[TASK GOAL] Only certain lines below are wanted: those starting at the line containing "Inductive operation := RequestCall" and ending at the line containing "(** [grpcServer]: the", both included, each retyped exactly.

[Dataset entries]
Lemma movie_encodable : forallb encodable movie_gen_movies_msg = true.
Proof. vm_compute. reflexivity. Qed.

Lemma movie2_encodable : forallb encodable movie2_gen_movies_msg = true.
Proof. vm_compute. reflexivity. Qed.

(** What a program shows of a file that holds its own message: as text, and from the wire format. *)
Lemma own_text s label gen path w : forallb encodable gen = true →
  can_write path = true → can_read path = true → broken path = None →
  ∃ w1, main s label gen [str "write_text"; path] w = (Ok 0%Z, w1) ∧
    main s label gen [str "read_text"; path] w1 = (Ok 0%Z, mkWorld (files w1) (stdout w ++ debug_string s gen)).
Proof.
  intros He Hw Hr Hb. eexists. split; [by apply write_text_run|].
  rewrite (read_text_run _ _ _ _ (text_print s gen)) by (done || apply lookup_insert_eq).
  by rewrite text_parse_print.
Qed.

Lemma own_bin s label gen path w : forallb encodable gen = true →
  can_write path = true → can_read path = true → broken path = None →
  ∃ w1, main s label gen [str "write_bin"; path] w = (Ok 0%Z, w1) ∧
    main s label gen [str "read_bin"; path] w1 =
      (Ok 0%Z, mkWorld (files w1) (stdout w ++ debug_string s gen ++ text_of label gen)).
Proof.
  intros He Hw Hr Hb. eexists. split; [by apply write_bin_run|].
  rewrite (read_bin_run _ _ _ _ (serialize s gen)) by (done || apply lookup_insert_eq).
  by rewrite parse_serialize.
Qed.

(** What movie and movie2 write to a file they read back and show, in text and in the wire format, and end with 0. *)
Theorem movies_roundtrip path w :
  can_write path = true → can_read path = true → broken path = None →
  (∃ w1, movie_main [str "write_text"; path] w = (Ok 0%Z, w1) ∧ movie_main [str "read_text"; path] w1 =
     (Ok 0%Z, mkWorld (files w1) (stdout w ++ debug_string Rank movie_gen_movies_msg))) ∧
  (∃ w1, movie_main [str "write_bin"; path] w = (Ok 0%Z, w1) ∧ movie_main [str "read_bin"; path] w1 =
     (Ok 0%Z, mkWorld (files w1) (stdout w ++ debug_string Rank movie_gen_movies_msg ++ text_of "rank: " movie_gen_movies_msg))) ∧
  (∃ w1, movie2_main [str "write_text"; path] w = (Ok 0%Z, w1) ∧ movie2_main [str "read_text"; path] w1 =
     (Ok 0%Z, mkWorld (files w1) (stdout w ++ debug_string Year movie2_gen_movies_msg))) ∧
  (∃ w1, movie2_main [str "write_bin"; path] w = (Ok 0%Z, w1) ∧ movie2_main [str "read_bin"; path] w1 =
     (Ok 0%Z, mkWorld (files w1) (stdout w ++ debug_string Year movie2_gen_movies_msg ++ text_of "year: " movie2_gen_movies_msg))).
Proof.
  intros Hw Hr Hb.
  repeat split; first [apply own_text | apply own_bin]; first [apply movie_encodable | apply movie2_encodable | done].
Qed.
(* ===== verification/AsyncServer.v ===== *)
(** * The life of the asynchronous gRPC server (learn_grpc/hello_world/src/server/async)

    [AsyncServer::start] and [stop] of async_server.cpp with the threads of ServerProactor (startDemuxer,
    waitForComplete, shutdown in server_proactor.cpp) and the signal handler of server/main.cpp.  What a handler
    does with an event is GrpcServer.v; here an event counts for the operations it leaves with gRPC, so that
    starting and stopping can be followed thread by thread.

    What gRPC does is taken from its documentation: Wait returns after Shutdown; Shutdown waits for the calls in
    progress; requests that wait for a call then fail; a queue that was shut down and is empty says so; nothing
    may be given to a queue that was shut down. *)

From S2P Require Import Prelude.

(** ** The threads *)

(** Where [AsyncServer::start] is; [StNull]: it called Wait on no server. *)
Inductive start_pc := StQueues | StBuild | StDemux | StWait | StJoin | StReturned | StNull.

(** Where a thread of the pool is: it constructs [k] more handlers, each of which tests [stopped] before it asks for a
    call; it polls; it handles the end of a request, [ok] when a call came. *)
Inductive worker_pc :=
  | WkStart (k : nat) | WkTested (k : nat)
  | WkPoll
  | WkRecv (ok : bool) | WkRecvTested (ok : bool) | WkRecvDone (ok : bool)
  | WkLeft.

(** Where [AsyncServer::stop] is. *)
Inductive stop_pc := SpStop | SpTest | SpDrain | SpQueues | SpEnd.

#[global] Instance start_pc_eq_dec : EqDecision start_pc.
Proof. solve_decision. Defined.
#[global] Instance worker_pc_eq_dec : EqDecision worker_pc.
Proof. solve_decision. Defined.
#[global] Instance stop_pc_eq_dec : EqDecision stop_pc.
Proof. solve_decision. Defined.

(** A thread of the pool with what it has given to its queue: requests that wait for a call, operations of calls. *)
Record Worker := mkWorker { wpc : worker_pc; requests : nat; calls : nat }.

(** What gRPC forbids: an operation, the request for a call or one of a call, for a queue that was shut down, or for a
    service without a server. *)
Inductive operation := RequestCall | CallOperation.
Inductive misuse := ToShutQueue (op : operation) (queue : nat) | WithoutServer (op : operation).

(** [grpcServer]: the server, and whether it was shut down; [down]: how many queues were shut down; [bad]: what was done
    that gRPC forbids. *)
Record Async := mkAsync {
  grpcServer : option bool; ncqs : nat; down : nat; stopped : bool;
  starter : start_pc; pool : list Worker; stoppers : list stop_pc; bad : option misuse
}.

[RESULT OF THE TASK]
Inductive operation := RequestCall | CallOperation.
Inductive misuse := ToShutQueue (op : operation) (queue : nat) | WithoutServer (op : operation).

(** [grpcServer]: the server, and whether it was shut down; [down]: how many queues were shut down; [bad]: what was done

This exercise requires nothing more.